If you really want to know why it happens, I’ll tell you. Most of the time when your kid is in the car eating something, they aren’t thinking little devious plans of dirtying your car. They’re just thinking about the music on the radio, their day, or what you’re saying to them. If you distract them a lot, then they’re bound to forget about the wrapper – or at least that’s what always happens to me. I am eating, then I forget about the wrapper, because my mom is always talking to me. Sometimes I consciously remind myself to take my trash, and I either think about it too much and forget, or get caught up in grabbing other things. In the end I usually always forget. I know that I have a bad habit. I really need to stop leaving my trash in the car.

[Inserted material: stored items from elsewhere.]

(** A child of a pipe moves its end to [fd] and closes both ends. *)
Lemma pipe_child n tb p0 p1 fd (e : nat) k pipes o :
  std tb -> tb !! p0 = Some None -> tb !! p1 = Some None -> p0 <> p1 -> (1 < p0)%nat -> (1 < p1)%nat -> fd = 0 \/ fd = 1 ->
  (e = p0 /\ o = ReadEnd n \/ e = p1 /\ o = WriteEnd n) ->
  launch can_open (Close fd (Dup (Z.of_nat e) (Close (Z.of_nat p0) (Close (Z.of_nat p1) k))))
    (<[p1 := Some (WriteEnd n)]> (<[p0 := Some (ReadEnd n)]> tb)) pipes =
  launch can_open k (<[Z.to_nat fd := Some o]> tb) pipes.
Proof.
  intros Hs H0 H1 Hne Hp0 Hp1 Hfd He. set (tb2 := <[p1 := Some (WriteEnd n)]> (<[p0 := Some (ReadEnd n)]> tb)). cbn [launch].
  pose proof (lookup_lt_Some _ _ _ H0). pose proof (lookup_lt_Some _ _ _ H1).
  assert (Hget : fdget (Z.of_nat e) (fdclose fd tb2) = Some o).
  { unfold fdget, fdclose, tb2. rewrite Nat2Z.id, list_lookup_insert_ne by (destruct He as [[-> _]|[-> _]]; lia).
    destruct He as [[-> ->]|[-> ->]].
    - rewrite list_lookup_insert_ne, list_lookup_insert_eq by done. done.
    - rewrite list_lookup_insert_eq by (rewrite length_insert; done). done. }
  destruct Hs as [Hin Hout _]. rewrite Hget, reopen; [|unfold tb2; rewrite !list_lookup_insert_ne by lia; done..|done].
  unfold tb2. rewrite close_pipe_keep by (done || lia). done.
Qed.

(** *** The theorem for commands *)

Lemma launch_fork1 child parent tb n r r' :
  launch can_open child tb n = Some r -> launch can_open parent tb r.2 = Some r' ->
  launch can_open (fork1 child parent) tb n = Some (r.1 ++ r'.1, r'.2).
Proof. intros H H'. unfold fork1. cbn. rewrite H. destruct r as [ps n1]. cbn in *. rewrite H'. by destruct r'. Qed.

Lemma cstring_str b q w : cstring b q w -> str b q = Some w.
Proof.
  intros [Hw [r Hr]]. unfold str. rewrite Hr. clear Hr. induction Hw as [|c w Hc _ IH]; [done|]. cbn.
  by rewrite (proj2 (Z.eqb_neq c 0) Hc), IH.
Qed.
(* ===== verification/Exec.v ===== *)
(** * exec (exec.c, elf.h)

    [exec] builds a new address space from a file and gives it to the current
    process.  The calls into fs.c and vm.c act on the rest of the kernel and are an
    interface ([ExecServices], beside [Services] of ProcDefs.v): building the image
    ([exec_load]) only makes such calls, and the process table is touched once, at
    the end. *)
From S2P Require Import Prelude Bytes Cstring Spinlock ProcDefs Proc Memory Kalloc.
Local Open Scope Z_scope.
Local Open Scope kernel_scope.

Definition ELF_MAGIC : Z := 0x464C457F.
Definition ELF_PROG_LOAD : Z := 1.
Definition sizeof_elfhdr : Z := 52.
Definition sizeof_proghdr : Z := 32.
Definition MAXARG : nat := 32.

(** The fields of the headers that exec reads. *)
Record elfhdr := Elfhdr { e_magic : Z; e_entry : Z; e_phoff : Z; e_phnum : Z }.
Record proghdr := Proghdr { ph_type : Z; ph_off : Z; ph_vaddr : Z; ph_filesz : Z; ph_memsz : Z }.

Definition get_elfhdr (b : list Z) : option elfhdr :=
  magic ← ld 4 0 b; entry ← ld 4 24 b; phoff ← ld 4 28 b; phnum ← ld 2 44 b;
  Some (Elfhdr magic entry phoff phnum).
Definition get_proghdr (b : list Z) : option proghdr :=
  type ← ld 4 0 b; off ← ld 4 4 b; vaddr ← ld 4 8 b; filesz ← ld 4 16 b; memsz ← ld 4 20 b;
  Some (Proghdr type off vaddr filesz memsz).

(** What exec.c calls in fs.c and vm.c beyond [Services]. *)
Class ExecServices (E : Type) := {
  xs_namei : list Z -> M E kaddr (option nat);
  xs_ilock : nat -> M E kaddr unit;
  xs_iunlockput : nat -> M E kaddr unit;
  xs_readi : nat -> Z -> Z -> M E kaddr (list Z);             (* the bytes read *)
  xs_loaduvm : Z -> Z -> nat -> Z -> Z -> M E kaddr Z;        (* pgdir addr ip offset sz *)
  xs_clearpteu : Z -> Z -> M E kaddr unit;
  xs_copyout : Z -> Z -> list Z -> M E kaddr Z                (* pgdir va bytes *)
}.

(** A new program. *)
Record image := Image { im_pgdir : Z; im_sz : Z; im_entry : Z; im_sp : Z }.

Section Exec.
Context {E : Type} `{Services E} `{ExecServices E}.
Local Abbreviation X := (M E kaddr).

(** bad: *)
Definition bad (pgdir : Z) (ip : option nat) : X (option image) :=
  whenM (c_true pgdir) (sv_freevm pgdir);;
  match ip with
  | Some ip => xs_iunlockput ip;; sv_end_op
  | None => ret tt
  end;;
  ret None.

(** The loop over the program headers: the size of the image, or [None] for
    goto bad. *)
Fixpoint load_segments (n : nat) (ip : nat) (pgdir off sz : Z) : X (option Z) :=
  match n with
  | O => ret (Some sz)
  | S n' =>
    do b <- xs_readi ip (u32 off) sizeof_proghdr;
    if negb (Z.of_nat (length b) =? sizeof_proghdr) then ret None else
    do ph <- derefM "ph" (get_proghdr b);
    let off := s32 (off + sizeof_proghdr) in
    if negb (ph_type ph =? ELF_PROG_LOAD) then load_segments n' ip pgdir off sz else
    if ph_memsz ph <? ph_filesz ph then ret None else
    if u32 (ph_vaddr ph + ph_memsz ph) <? ph_vaddr ph then ret None else
    do sz <- sv_allocuvm pgdir sz (u32 (ph_vaddr ph + ph_memsz ph));
    if sz =? 0 then ret None else
    if negb (ph_vaddr ph mod PGSIZE =? 0) then ret None else
    do r <- xs_loaduvm pgdir (ph_vaddr ph) ip (ph_off ph) (ph_filesz ph);
    if r <? 0 then ret None else
    load_segments n' ip pgdir off (u32 sz)
  end.

(** The loop that pushes the argument strings: the stack pointer and the entries
    ustack[3...]. *)
Fixpoint push_args (pgdir sp : Z) (argc : nat) (argv : list (list Z)) (ustack : list Z) : X (option (Z * list Z)) :=
  match argv with
  | [] => ret (Some (sp, ustack))
  | a :: argv' =>
    if decide (MAXARG <= argc)%nat then ret None else
    let sp := Z.land (u32 (sp - (Z.of_nat (length a) + 1))) (u32 (Z.lnot 3)) in
    do r <- xs_copyout pgdir sp (a ++ [0]);
    if r <? 0 then ret None else
    push_args pgdir sp (S argc) argv' (ustack ++ [sp])
  end.

(** The words of [ustack] as bytes. *)
Definition words (l : list Z) : list Z := l ≫= le_bytes 4.

(** The arguments on the stack that ends at [sz]: the new stack pointer. *)
Definition push_stack (pgdir sz : Z) (argv : list (list Z)) : X (option Z) :=
  do o <- push_args pgdir sz 0 argv [];
  match o with
  | None => ret None
  | Some (sp, ptrs) =>
    let argc := Z.of_nat (length argv) in
    let ustack := 0xffffffff :: argc :: u32 (sp - (argc + 1) * 4) :: ptrs ++ [0] in
    let sp := u32 (sp - (3 + argc + 1) * 4) in
    do r <- xs_copyout pgdir sp (words ustack);
    if r <? 0 then ret None else ret (Some sp)
  end.

(** From the open file to the image. *)
Definition load_file (ip : nat) (argv : list (list Z)) : X (option image) :=
  do b <- xs_readi ip 0 sizeof_elfhdr;
  if negb (Z.of_nat (length b) =? sizeof_elfhdr) then bad 0 (Some ip) else
  do elf <- derefM "elf" (get_elfhdr b);
  if negb (e_magic elf =? ELF_MAGIC) then bad 0 (Some ip) else
  do pgdir <- sv_setupkvm;
  if pgdir =? 0 then bad 0 (Some ip) else
  do o <- load_segments (Z.to_nat (e_phnum elf)) ip pgdir (s32 (e_phoff elf)) 0;
  match o with
  | None => bad pgdir (Some ip)
  | Some sz =>
    xs_iunlockput ip;;
    sv_end_op;;
    let sz := PGROUNDUP sz in
    do sz <- sv_allocuvm pgdir sz (u32 (sz + 2 * PGSIZE));
    if sz =? 0 then bad pgdir None else
    xs_clearpteu pgdir (u32 (sz - 2 * PGSIZE));;
    do o <- push_stack pgdir (u32 sz) argv;
    match o with
    | None => bad pgdir None
    | Some sp => ret (Some (Image pgdir (u32 sz) (e_entry elf) sp))
    end
  end.

(** exec() between kill_other_threads and the commit. *)
Definition exec_load (path : list Z) (argv : list (list Z)) : X (option image) :=
  sv_begin_op;;
  do ip <- xs_namei path;
  match ip with
  | None => sv_end_op;; ret None
  | Some ip => xs_ilock ip;; load_file ip argv
  end.

(** for(last=s=path; *s; s++) if( *s == '/') last = s+1; *)
Fixpoint last_elem (last s : list Z) : list Z :=
  match s with
  | [] => last
  | c :: s' => last_elem (if c =? 47 then s' else last) s'
  end.

(** Commit to the user image. *)
Definition exec_commit (c p : nat) (ct : nat * nat) (path : list Z) (im : image) : @K E Z :=
  do pr <- proc_at p;
  do nm <- derefM "safestrcpy" (safestrcpy (pname pr) (last_elem path path ++ [0]) 16);
  upd_proc p (fun pr => pr <| pname := nm |>);;
  do pr <- proc_at p;
  let oldpgdir := pgdir pr in
  upd_proc p (fun pr => pr <| pgdir := im_pgdir im |> <| psz := im_sz im |>);;
  upd_thread ct (fun t => t <| tf ::= fun f => f <| tf_eip := im_entry im |> <| tf_esp := im_sp im |> |>);;
  switchuvm c (Some p) (Some ct);;
  ons (sv_freevm oldpgdir);;
  ret 0.

(** exec() from the return of kill_other_threads, where a thread that had to wait
    for the others resumes. *)
Definition exec_rest (c : nat) (path : list Z) (argv : list (list Z)) : @K E Z :=
  do curproc <- myproc c;
  do curthread <- mythread c;
  do p <- derefM "exec: no process" curproc;
  do ct <- derefM "exec: no thread" curthread;
  do o <- onf c (exec_load path argv);
  match o with
  | None => ret (-1)
  | Some im => exec_commit c p ct path im
  end.

Definition exec (c : nat) (path : list Z) (argv : list (list Z)) : @K E Z :=
  kill_other_threads c AfterExec;;
  exec_rest c path argv.
End Exec.
(* ===== verification/ExecTheorems.v ===== *)
(** * exec is balanced and starts programs with their arguments

    The theorems of exec.c for any services that keep their laws, a small machine that
    keeps them, and the proof that [copyout] of vm.c is the user memory ([UserMemory])
    they ask for, on page tables in kernel memory.  The bytes to copy are in a kernel
    page of their own, at [kbuf]. *)
From S2P Require Import Prelude Bytes Cstring Memory Spinlock ProcDefs Proc Kalloc Vm VmMap VmCopy FsDefs Exec ExecSpec.
Local Open Scope Z_scope.
Local Open Scope kernel_scope.

(** C24: exec gives back what it takes.  Whatever the file and the arguments are and
    wherever building the new image fails, exec reaches its end with the operation it
    began ended once, the inode it locked unlocked and released once, and the page
    directory it made either freed exactly once (when it fails, with -1) or handed to
    the image (when it succeeds); a directory is freed only after it was made. *)
Theorem exec_releases {E : Type} `{Services E} `{ExecServices E} (log : E -> list resource_event) (HL : Logged E log)
    (path : list Z) (argv : list (list Z)) (e : E) :
  exists r e' l, exec_load path argv e = Ret r e' /\ log e' = log e ++ l /\ releases l r.
Proof. apply exec_load_logs. Qed.

(** C25: exec builds the stack of a C program.  With a stack page that user code can
    reach above a page that it cannot, and arguments that are together shorter than the
    image, pushing the arguments succeeds exactly when there are at most MAXARG of them
    and strings, pointers and the three words fit in the page; then the stack pointer is aligned and points at a return address, argc
    and argv, where argv is the array just above, ended by a null pointer, whose
    entries point at the argument strings, zero-terminated, all inside the page. *)
Theorem exec_builds_stack {E : Type} `{ExecServices E} `{!UserMemory E} (g sz : Z) (argv : list (list Z)) (e : E)
    (Hsz : 2 * PGSIZE <= sz < KERNBASE) (Hpage : sz mod PGSIZE = 0) (Hst : stack_page g sz e)
    (Hl : Forall arg_ok argv) (Hb : 144 <= ubuf) (H0 : 0 <= start_sp sz argv) :
  exists o e', push_stack g sz argv e = Ret o e' /\
    match o with
    | Some sp => sp = start_sp sz argv /\ fits sz argv /\ stack_layout (umem e' g) sz sp argv
    | None => ~ fits sz argv
    end.
Proof. by apply push_stack_run. Qed.

(** ** A machine *)

(** One address space of two pages, the upper of which user code can reach, and one
    program that has no segments. *)
Record machine := Machine { x_log : list resource_event; x_mem : Z -> Z }.

Definition logging (v : resource_event) : M machine kaddr unit := modify (fun e => Machine (x_log e ++ [v]) (x_mem e)).

Definition tiny_elf : list Z := [0x7f; 0x45; 0x4c; 0x46] ++ replicate 48 0.

#[export] Instance machine_services : Services machine := {|
  sv_kalloc := ret 0;
  sv_kfree _ := ret tt;
  sv_setupkvm := logging (New 4096);; ret 4096;
  sv_inituvm _ := ret tt;
  sv_copyuvm _ _ := ret 0;
  sv_allocuvm _ _ new := ret new;
  sv_deallocuvm _ _ new := ret new;
  sv_freevm g := logging (Free g);
  sv_kpgdir _ := 0;
  sv_filedup f := ret f;
  sv_fileclose _ := ret tt;
  sv_idup i := ret i;
  sv_iput _ := ret tt;
  sv_begin_op := logging Begin;
  sv_end_op := logging End;
  sv_namei_root := ret None;
  sv_fsinit := ret tt;
  sv_load _ _ e := e;
  sv_flush _ e := e;
  sv_ofile _ := [];
  sv_cwd _ := O;
  sv_wakes _ := [];
  sv_awake e := e
|}.

(** The bytes of [l] at [va]. *)
Definition poke (m : Z -> Z) (va : Z) (l : list Z) : Z -> Z := fun a =>
  if (va <=? a) && (a <? va + Z.of_nat (length l)) then default 0 (l !! Z.to_nat (a - va)) else m a.

#[export] Instance machine_exec : ExecServices machine := {|
  xs_namei path := ret (if decide (path = []) then None else Some O);
  xs_ilock ip := logging (Lock ip);
  xs_iunlockput ip := logging (Unlock ip);
  xs_readi _ _ n := ret (take (Z.to_nat n) tiny_elf);
  xs_loaduvm _ _ _ _ _ := ret 0;
  xs_clearpteu _ _ := ret tt;
  xs_copyout _ va l :=
    if bool_decide (l = []) || (4096 <=? va) && (va + Z.of_nat (length l) <=? 8192)
    then modify (fun e => Machine (x_log e) (poke (x_mem e) va l));; ret 0 else ret (-1)
|}.

#[export] Instance machine_logged : Logged machine x_log.
Proof.
  split; intros; try (by eexists); try (by eexists _, _).
  cbn. destruct (_ || _); [by eexists _, _|by eexists _, _].
Qed.

Definition reach (_ : machine) (_ a : Z) : Prop := 4096 <= a < 8192.

#[export] Program Instance machine_memory : UserMemory machine := {|
  umem e _ := x_mem e;
  uacc := reach;
  utab _ _ _ := True;
  uspace _ _ := True;
  ubuf := 8192
|}.
Next Obligation.
  intros g va l e _ _ _ _ _ _. cbn -[poke]. destruct (_ || _) eqn:Hc.
  - eexists 0, _. split; [done|]. do 3 (split; [done|]). split; [|done]. split; [|lia]. intros _ a Ha. unfold reach.
    apply orb_prop in Hc as [Hc|Hc]; to_prop; [subst l; cbn in Ha; lia|lia].
  - eexists (-1), _. split; [done|]. do 3 (split; [done|]). split; [|lia]. split; [lia|]. intros Hr. exfalso.
    apply orb_false_elim in Hc as [Hn Hc]. to_prop. assert (0 < Z.of_nat (length l)) by (destruct l; [done|cbn; lia]).
    unfold reach in Hr. pose proof (Hr va). pose proof (Hr (va + Z.of_nat (length l) - 1)). apply andb_false_iff in Hc as [Hc|Hc]; to_prop; lia.
Qed.

Definition machine0 : machine := Machine [] (fun _ => 0).

(** The result and the log of a run. *)
Definition seen {A} (o : outcome machine kaddr A) : option (A * list resource_event) :=
  match o with Ret a e => Some (a, x_log e) | _ => None end.

Lemma exec_releases_witness :
  exists r e', exec_load [47] [[108; 115]; [97]] machine0 = Ret r e' /\ releases (x_log e') r /\
    r = Some (Image 4096 8192 0 8160) /\ x_log e' = [Begin; Lock 0; New 4096; Unlock 0; End].
Proof.
  destruct (exec_releases x_log machine_logged [47] [[108; 115]; [97]] machine0) as (r & e' & l & E & Hl & Hr).
  exists r, e'. split; [exact E|]. cbn in Hl. split; [by rewrite Hl|]. clear Hr Hl.
  apply (f_equal seen) in E. cbn [seen] in E. revert E. generalize (x_log e') as lg.
  vm_compute. intros lg [= <- <-]. split; reflexivity.
Defined.

Lemma exec_builds_stack_witness :
  exists e', push_stack 0 8192 [[108; 115]; [97]] machine0 = Ret (Some 8160) e' /\
    stack_layout (x_mem e') 8192 8160 [[108; 115]; [97]].
Proof.
  destruct (exec_builds_stack (E := machine) 0 8192 [[108; 115]; [97]] machine0) as (o & e' & E & Ho).
  - unfold PGSIZE, KERNBASE. lia.
  - reflexivity.
  - split; cbn; unfold reach, PGSIZE; intros; (done || lia).
  - apply Forall_forall. intros s Hs. rewrite !elem_of_cons, elem_of_nil in Hs. unfold arg_ok, byte_list, is_byte.
    destruct Hs as [->|[->|[]]]; (split; [repeat constructor; lia|cbn; lia]).
  - cbn. lia.
  - vm_compute. discriminate.
  - exists e'. destruct o as [sp|]; [|exfalso; apply Ho; split; [unfold MAXARG; cbn; lia|vm_compute; discriminate]]. destruct Ho as (Hsp & _ & Hlay).
    assert (Hs : start_sp 8192 [[108; 115]; [97]] = 8160) by reflexivity. rewrite Hs in Hsp. rewrite Hsp in E, Hlay.
    split; [exact E|exact Hlay].
Defined.

(** ** User memory is vm.c's *)

(** Kernel memory with the bytes [l] at [a]. *)
Definition blit (m : mem) (a : Z) (l : list Z) : mem := fun b =>
  if in_range a (Z.of_nat (length l)) b then default 0 (l !! Z.to_nat (b - a)) else m b.

(** The services of exec.c, with vm.c's copyout from the buffer. *)
Definition with_copyout (kbuf : Z) (X : ExecServices kmem) : ExecServices kmem := {|
  xs_namei := xs_namei;
  xs_ilock := xs_ilock;
  xs_iunlockput := xs_iunlockput;
  xs_readi := xs_readi;
  xs_loaduvm := xs_loaduvm;
  xs_clearpteu := xs_clearpteu;
  xs_copyout pgdir va l :=
    modify (fun s => s <| kram ::= fun m => blit m kbuf l |>);;
    copyout pgdir va kbuf (Z.of_nat (length l))
|}.

Section ExecVm.
Context (kend kbuf : Z) (X : ExecServices kmem).

(** An address space that does not contain the buffer. *)
Definition vm_space (s : kmem) (pgdir : Z) : Prop :=
  exists ts us l, space kend s pgdir ts us l /\ apart kend kbuf pgdir ts l /\ kbuf ∉ us.

Lemma blit_spec m l : Z.of_nat (length l) <= 4096 -> bytes m -> Forall is_byte l ->
  within kbuf m (blit m kbuf l) /\ bytes (blit m kbuf l).
Proof.
  intros Hl Hm Hb. split.
  - intros a Ha. unfold blit, in_range. unfold PGSIZE in Ha. destruct (Z.leb_spec kbuf a), (Z.ltb_spec a (kbuf + Z.of_nat (length l))); cbn [andb]; lia || done.
  - intros a. unfold blit. destruct (in_range _ _ _); [|apply Hm]. destruct (l !! _) as [c|] eqn:Hc; cbn; [|lia]. by eapply (Forall_lookup_1 is_byte).
Qed.

(** Every user address is seen through its frame. *)
Lemma umem_apart s pgdir ts us l m' a :
  space kend s pgdir ts us l -> apart kend kbuf pgdir ts l -> (kbuf ∉ us) -> within kbuf (kram s) m' -> 0 <= a < 2 ^ 32 ->
  VmCopy.umem m' pgdir a = VmCopy.umem (kram s) pgdir a.
Proof.
  intros Hs Hk Hu Hw Ha. unfold VmCopy.umem. rewrite (frame_within kend s pgdir ts l kbuf m') by (done || apply Hs).
  destruct (frame (kram s) pgdir a) as [x|] eqn:Hf; [|done]. pose proof (sp_in _ _ _ _ _ _ Hs a x Ha Hf) as Hx.
  destruct (sp_apart _ _ _ _ _ _ Hs x Hx) as [Hxp _]. pose proof (Z.mod_pos_bound a 4096). apply Hw. unfold PGSIZE.
  destruct (pages_apart kend x kbuf); [done|apply Hk|by intros ->|unfold PGSIZE in *; lia..].
Qed.

(** The directory is no user page. *)
Lemma copied_pde s s' pgdir ts us l va p len r i :
  space kend s pgdir ts us l -> copied kend s s' pgdir ts us l va p len r -> 0 <= i < 1024 -> pde (kram s') pgdir i = pde (kram s) pgdir i.
Proof.
  intros Hs Hc Hi. apply load32_ext. intros k Hk. apply (cp_kernel _ _ _ _ _ _ _ _ _ _ _ Hc). intros x Hx.
  destruct (sp_apart _ _ _ _ _ _ Hs x Hx) as (Hxp & Hne & _). pose proof (ti_dir _ _ _ _ _ (sp_tables _ _ _ _ _ _ Hs)) as Hd.
  destruct (pages_apart kend x pgdir); [done..|unfold PGSIZE in *; lia|unfold PGSIZE in *; lia].
Qed.

Lemma vm_copyout pgdir va l s :
  vm_space s pgdir -> 0 <= va -> va + Z.of_nat (length l) < 2 ^ 32 -> Z.of_nat (length l) <= 4096 -> Forall is_byte l ->
  (forall a, va <= a < va + Z.of_nat (length l) -> present (pde (kram s) pgdir (PDX a)) = true) ->
  exists r s', @xs_copyout _ (with_copyout kbuf X) pgdir va l s = Ret r s' /\ vm_space s' pgdir /\
    (forall a, 0 <= a < 2 ^ 32 -> present (pde (kram s') pgdir (PDX a)) = true <-> present (pde (kram s) pgdir (PDX a)) = true) /\
    (forall a, 0 <= a < 2 ^ 32 -> is_Some (frame (kram s') pgdir a) <-> is_Some (frame (kram s) pgdir a)) /\
    (0 <= r <-> forall a, va <= a < va + Z.of_nat (length l) -> is_Some (frame (kram s) pgdir a)) /\
    (0 <= r -> forall a, 0 <= a < 2 ^ 32 -> VmCopy.umem (kram s') pgdir a =
       if (va <=? a) && (a <? va + Z.of_nat (length l)) then default 0 (l !! Z.to_nat (a - va)) else VmCopy.umem (kram s) pgdir a).
Proof.
  intros (ts & us & fl & Hs & Hk & Hu) Hva Hend Hl Hb Htab. cbn [xs_copyout with_copyout]. rewrite bind_modify.
  set (m1 := blit (kram s) kbuf l). set (s1 := s <| kram := m1 |>). change (s <| kram ::= fun m => blit m kbuf l |>) with s1.
  pose proof (sp_tables _ _ _ _ _ _ Hs) as Ht. destruct (ti_mem _ _ _ _ _ Ht) as [Hby _]. destruct (blit_spec (kram s) l Hl Hby Hb) as [Hw Hb1].
  assert (Hs1 : space kend s1 pgdir ts us fl) by (by eapply space_within).
  assert (Hp1 : forall a, pde m1 pgdir (PDX a) = pde (kram s) pgdir (PDX a)) by (intros a; eapply pde_keep; [done..|apply PDX_range]).
  assert (Hf1 : forall a, frame m1 pgdir a = frame (kram s) pgdir a) by (intros; by eapply frame_within).
  assert (Hout : forall i, 0 <= i < Z.of_nat (length l) -> outside us (kbuf + i)).
  { intros i Hi x Hx. destruct (sp_apart _ _ _ _ _ _ Hs x Hx) as [Hxp _]. destruct (pages_apart kend x kbuf); [done|apply Hk|by intros ->|unfold PGSIZE in *; lia..]. }
  destruct (copyout_copies kend (R := kaddr) s1 pgdir ts us fl va kbuf (Z.of_nat (length l)) Hs1) as (r & s' & E & Hc); [lia|lia|lia| |done|].
  { intros a Ha. cbn. rewrite Hp1. by apply Htab. }
  assert (Hdir : forall a, pde (kram s') pgdir (PDX a) = pde (kram s) pgdir (PDX a)).
  { intros a. rewrite <-Hp1. exact (copied_pde s1 s' pgdir _ _ _ _ _ _ _ _ Hs1 Hc (PDX_range a)). }
  destruct Hc as [Hs' Hf Hkr Hr].
  exists r, s'. split; [exact E|]. split; [by exists ts, us, fl|]. split; [intros a _; by rewrite Hdir|]. split; [intros a _; by rewrite Hf, <-Hf1|].
  destruct Hr as [(-> & Hall & Hm)|(-> & a & Ha & Hn)].
  - split; [split; [|lia]; intros _ a Ha; rewrite <-Hf1; by apply Hall|]. intros _ a Ha. rewrite Hm by done. unfold in_range.
    destruct (_ && _) eqn:Hin; [|by apply (umem_apart s pgdir ts us fl)]. cbn. unfold m1, blit, in_range. to_prop.
    rewrite (proj2 (Z.leb_le _ _)), (proj2 (Z.ltb_lt _ _)) by lia. cbn [andb]. do 3 f_equal. lia.
  - split; [|lia]. split; [lia|]. intros Hall. destruct (Hall a Ha) as [x Hx]. rewrite <-Hf1 in Hx. change (frame m1 pgdir a = None) in Hn. congruence.
Qed.

#[export] Instance vm_memory : @UserMemory kmem (with_copyout kbuf X) :=
  @Build_UserMemory kmem (with_copyout kbuf X) (fun s => VmCopy.umem (kram s)) (fun s g a => is_Some (frame (kram s) g a))
    (fun s g a => present (pde (kram s) g (PDX a)) = true) vm_space 4096 vm_copyout.

(** exec's stack in the page tables of vm.c. *)
Theorem vm_builds_stack pgdir sz argv s :
  2 * PGSIZE <= sz < KERNBASE -> sz mod PGSIZE = 0 -> vm_space s pgdir ->
  (forall a, 0 <= a < sz -> present (pde (kram s) pgdir (PDX a)) = true) ->
  (forall a, sz - PGSIZE <= a < sz -> is_Some (frame (kram s) pgdir a)) ->
  (forall a, sz - 2 * PGSIZE <= a < sz - PGSIZE -> frame (kram s) pgdir a = None) ->
  Forall (fun a => Forall is_byte a /\ Z.of_nat (length a) < 4096) argv -> 0 <= start_sp sz argv ->
  exists o s', @push_stack _ (with_copyout kbuf X) pgdir sz argv s = Ret o s' /\
    match o with
    | Some sp => sp = start_sp sz argv /\ fits sz argv /\ stack_layout (VmCopy.umem (kram s') pgdir) sz sp argv
    | None => ~ fits sz argv
    end.
Proof.
  intros Hsz Hpg Hs Ht Hst Hg Ha H0. apply (push_stack_run (UM := vm_memory) pgdir sz Hsz Hpg argv s); try done.
  split; try done. cbn. intros a Hin. rewrite Hg by done. by intros [].
Qed.
End ExecVm.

What’s really strange is I have OCD to an extent. It bothers me when there is trash in the car – well, kinda. Here’s an example of us getting out of the car and going into the house after she picks me up from school.

Me: Eats fruit snacks pack. “Nom nom nom.” Holds it consciously.

Mom: “So how was your day?”

Me: Puts down wrapper to grab backpack and pull out agenda. “Well, today we were assigned a project in which we were advised to bake a baked good.” (Er, scratch that – I’m not that articulate.) Here’s a better example: “Eh, we got a project or something. It’s like, cake or something. (Says incoherent word that sounds similar to ‘like’.) “I don’t know.”

Mom: “Cool, remember you have Krav tonight. Any other homework?”

Me: “Yeah, I have some math problems and a bit of history notes.”

Mom: “How long do you expect that to take?”

Me: “At this point has forgotten all about the fruit snacks wrapper.” (I’ll bet you did too.) “About 30 minutes.”

Mom: “OK. I’ll be working in the office if you need me.”

*Cut Scene To Next Morning*

Mom: “MARGARET LUCY, MY CAR IS NOT A TRASHCAN! GET THIS TRASH OUT OF MY CAR!”

I  hold the trash until she gets to school.

Mom: “Good, now throw it away when we get there, okay?”

Me: “Yep!” We arrive at school, and I throw the wrapper away.

The next day, we repeat the whole process again but hopefully it’s not as much trash. I call it, the evolution of the carbage can.